| DATA FOR ANALYSIS |
Lemma py_round_Zrange (lo hi : Z) x n :
  inject_Z lo <= x <= inject_Z hi -> inject_Z lo <= py_round x n <= inject_Z hi.
Proof.
  intros Hx. destruct (py_round_range _ _ x n Hx) as [H1 H2].
  rewrite py_round_Z in H1, H2. split; assumption.
Qed.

| WHAT THE TASK REQUIRES |
Transcribe every record exactly.

| FINISHED TASK |
Lemma py_round_Zrange (lo hi : Z) x n :
  inject_Z lo <= x <= inject_Z hi -> inject_Z lo <= py_round x n <= inject_Z hi.
Proof.
  intros Hx. destruct (py_round_range _ _ x n Hx) as [H1 H2].
  rewrite py_round_Z in H1, H2. split; assumption.
Qed.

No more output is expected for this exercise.